### ACTIVITY
Give back exactly the lines of the entries below from the line with "assert (forall k, k" to the line with "destruct Hr1 as", inclusive, and only those.

Stored data entries
::::::
(** C10. Two raw records dated strictly before 2019-01-01 that differ only
    in the CT1BADJ, EQ and EQPP fields give rows that agree on the CECL
    Transition Amount (0 in both), on the capital base and on all six
    concentration ratios. *)
Theorem C10_pre_2019_capital_ignores_cecl_fields
    bank1 bank2 sf1 sf2 i1 i2 (fin1 fin2 : gmap string pyval)
    row1 row2 date :
  (forall k, k ∉ cecl_codes -> fin1 !! k = fin2 !! k) ->
  to_datetime (dict_get fin1 "REPDTE") = Ok date ->
  Timestamp_ltb date cecl_start = true ->
  derive_row bank1 sf1 i1 fin1 = Ok row1 ->
  derive_row bank2 sf2 i2 fin2 = Ok row2 ->
  row1 !! "CECL Transition Amount" = Some (PyInt 0)
  /\ row2 !! "CECL Transition Amount" = Some (PyInt 0)
  /\ (exists cb, capital_base bank1 fin1 = Ok cb
                 /\ capital_base bank2 fin2 = Ok cb)
  /\ Forall (fun name => row1 !! name = row2 !! name) ratio_names.
Proof.
  intros Hsame Hdate Hlt H1 H2.
  assert (forall k, k ∉ cecl_codes -> dict_get fin1 k = dict_get fin2 k)
    as Hget by (intros k Hk; unfold dict_get; by rewrite (Hsame k Hk)).
  assert (forall name code, (name, code) ∈ base_fields -> code ∉ cecl_codes ->
                            row1 !! name = row2 !! name) as Hagree.
  { intros name code Hin Hcode.
    exact (derive_row_field_agree _ _ _ _ _ _ _ _ _ _ _ _
             Hin (Hget _ Hcode) H1 H2). }
  destruct (derive_row_capital_by_date _ _ _ _ _ H1)
    as (d1 & ct1 & eq1 & eqpp1 & tier1 & acl1 & cb1
        & Hd1 & Hin1 & Hcb1 & _ & Hpre1 & _).
  destruct (derive_row_capital_by_date _ _ _ _ _ H2)
    as (d2 & ct2 & eq2 & eqpp2 & tier2 & acl2 & cb2
        & Hd2 & Hin2 & Hcb2 & _ & Hpre2 & _).
  rewrite <- (Hget "REPDTE") in Hd2 by field_in.
  replace d1 with date in * by congruence.
  replace d2 with date in * by congruence.
  destruct (Hpre1 Hlt) as [Hz1 ->]. destruct (Hpre2 Hlt) as [Hz2 ->].
  destruct Hin1 as (_ & _ & _ & Ht1 & Ha1).
  destruct Hin2 as (_ & _ & _ & Ht2 & Ha2).
  rewrite (Hagree _ "RBCT1J") in Ht1 by field_in.
  rewrite (Hagree _ "LNATRES") in Ha1 by field_in.
  replace tier2 with tier1 in * by congruence.
  replace acl2 with acl1 in * by congruence.
  do 2 (split; [done|]). split; [by eexists|].
  destruct (derive_row_ratios _ _ _ _ _ H1)
    as (cb & re & cons & ci & ag & cc & multi & nonres & comre
        & Hcb & Hr1 & Hgt1 & Hle1).
  destruct (derive_row_ratios _ _ _ _ _ H2)
    as (cb' & re' & cons' & ci' & ag' & cc' & multi' & nonres' & comre'
        & Hcb' & Hr2 & Hgt2 & Hle2).
  replace cb with (tier1 + acl1)%float in * by congruence.
  replace cb' with (tier1 + acl1)%float in * by congruence.
  destruct Hr1 as (R1 & R2 & R3 & R4 & R5 & R6 & R7 & R8).
  destruct Hr2 as (S1 & S2 & S3 & S4 & S5 & S6 & S7 & S8).
  rewrite (Hagree _ "LNRE") in R1 by field_in.
  rewrite (Hagree _ "LNRECONS") in R2 by field_in.
  rewrite (Hagree _ "LNCI") in R3 by field_in.
  rewrite (Hagree _ "LNAG") in R4 by field_in.
  rewrite (Hagree _ "LNCRCD") in R5 by field_in.
  rewrite (Hagree _ "LNREMULT") in R6 by field_in.
  rewrite (Hagree _ "LNRENRES") in R7 by field_in.
  rewrite (Hagree _ "LNCOMRE") in R8 by field_in.
  replace re' with re in * by congruence.
  replace cons' with cons in * by congruence.
  replace ci' with ci in * by congruence.
  replace ag' with ag in * by congruence.
  replace cc' with cc in * by congruence.
  replace multi' with multi in * by congruence.
  replace nonres' with nonres in * by congruence.
  replace comre' with comre in * by congruence.
  destruct (float_gt0 (tier1 + acl1)) eqn:Hgt.
  - eapply ratios_over_agree; eauto.
  - specialize (Hle1 eq_refl). specialize (Hle2 eq_refl).
    unfold ratios_zero in *.
    apply Forall_forall. intros k Hk.
    rewrite (proj1 (Forall_forall _ _) Hle1 k Hk).
    by rewrite (proj1 (Forall_forall _ _) Hle2 k Hk).
Qed.

(** ** The order of the table *)

#[local] Instance Row_le_total : Total Row_le.
Proof. intros r1 r2. unfold Row_le, Timestamp_le. lia. Qed.

#[local] Instance Row_le_trans : Transitive Row_le.
Proof. intros r1 r2 r3. unfold Row_le, Timestamp_le. lia. Qed.

#[local] Instance Row_le_refl : Reflexive Row_le.
Proof. intros r. unfold Row_le, Timestamp_le. lia. Qed.

Lemma StronglySorted_lookup_le {A} (R : relation A) `{!Reflexive R} l i j x y :
  StronglySorted R l -> (i <= j)%nat ->
  l !! i = Some x -> l !! j = Some y -> R x y.
Proof.
  intros Hs. revert i j. induction Hs as [|a l Hs IH Hall]; intros i j Hij Hx Hy.
  - by rewrite lookup_nil in Hx.
  - destruct i as [|i], j as [|j]; simpl in *.
    + by simplify_eq.
    + simplify_eq. apply (proj1 (Forall_forall _ _) Hall).
      by eapply list_elem_of_lookup_2.
    + lia.
    + apply (IH i j); [lia|done..].
Qed.

(** A date stamp that parses names a calendar day. *)
Lemma Timestamp_of_yyyymmdd_Ok n t :
  Timestamp_of_yyyymmdd n = Ok t ->
  Timestamp_ord t = n
  /\ 1 <= month t <= 12 /\ 1 <= day t <= 31.
Proof.
  unfold Timestamp_of_yyyymmdd.
  destruct (_ && _) eqn:Hc; [|discriminate]. intros [= <-].
  rewrite !andb_true_iff, !Z.leb_le in Hc.
  unfold Timestamp_ord; simpl.
  assert (days_in_month (n / 10000) (n / 100 mod 100) <= 31) as Hdays
    by (unfold days_in_month;
        repeat match goal with |- context [if ?b then _ else _] =>
                 destruct b end; lia).
  split; [|lia]. clear Hdays Hc.
  pose proof (Z.div_mod n 100 ltac:(lia)).
  pose proof (Z.div_mod (n / 100) 100 ltac:(lia)).
  assert (n / 10000 = n / 100 / 100) as ->
    by (change 10000 with (100 * 100); symmetry; apply Z.div_div; lia).
  lia.
Qed.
::::::
### TASK OUTPUT
  assert (forall k, k ∉ cecl_codes -> dict_get fin1 k = dict_get fin2 k)
    as Hget by (intros k Hk; unfold dict_get; by rewrite (Hsame k Hk)).
  assert (forall name code, (name, code) ∈ base_fields -> code ∉ cecl_codes ->
                            row1 !! name = row2 !! name) as Hagree.
  { intros name code Hin Hcode.
    exact (derive_row_field_agree _ _ _ _ _ _ _ _ _ _ _ _
             Hin (Hget _ Hcode) H1 H2). }
  destruct (derive_row_capital_by_date _ _ _ _ _ H1)
    as (d1 & ct1 & eq1 & eqpp1 & tier1 & acl1 & cb1
        & Hd1 & Hin1 & Hcb1 & _ & Hpre1 & _).
  destruct (derive_row_capital_by_date _ _ _ _ _ H2)
    as (d2 & ct2 & eq2 & eqpp2 & tier2 & acl2 & cb2
        & Hd2 & Hin2 & Hcb2 & _ & Hpre2 & _).
  rewrite <- (Hget "REPDTE") in Hd2 by field_in.
  replace d1 with date in * by congruence.
  replace d2 with date in * by congruence.
  destruct (Hpre1 Hlt) as [Hz1 ->]. destruct (Hpre2 Hlt) as [Hz2 ->].
  destruct Hin1 as (_ & _ & _ & Ht1 & Ha1).
  destruct Hin2 as (_ & _ & _ & Ht2 & Ha2).
  rewrite (Hagree _ "RBCT1J") in Ht1 by field_in.
  rewrite (Hagree _ "LNATRES") in Ha1 by field_in.
  replace tier2 with tier1 in * by congruence.
  replace acl2 with acl1 in * by congruence.
  do 2 (split; [done|]). split; [by eexists|].
  destruct (derive_row_ratios _ _ _ _ _ H1)
    as (cb & re & cons & ci & ag & cc & multi & nonres & comre
        & Hcb & Hr1 & Hgt1 & Hle1).
  destruct (derive_row_ratios _ _ _ _ _ H2)
    as (cb' & re' & cons' & ci' & ag' & cc' & multi' & nonres' & comre'
        & Hcb' & Hr2 & Hgt2 & Hle2).
  replace cb with (tier1 + acl1)%float in * by congruence.
  replace cb' with (tier1 + acl1)%float in * by congruence.
  destruct Hr1 as (R1 & R2 & R3 & R4 & R5 & R6 & R7 & R8).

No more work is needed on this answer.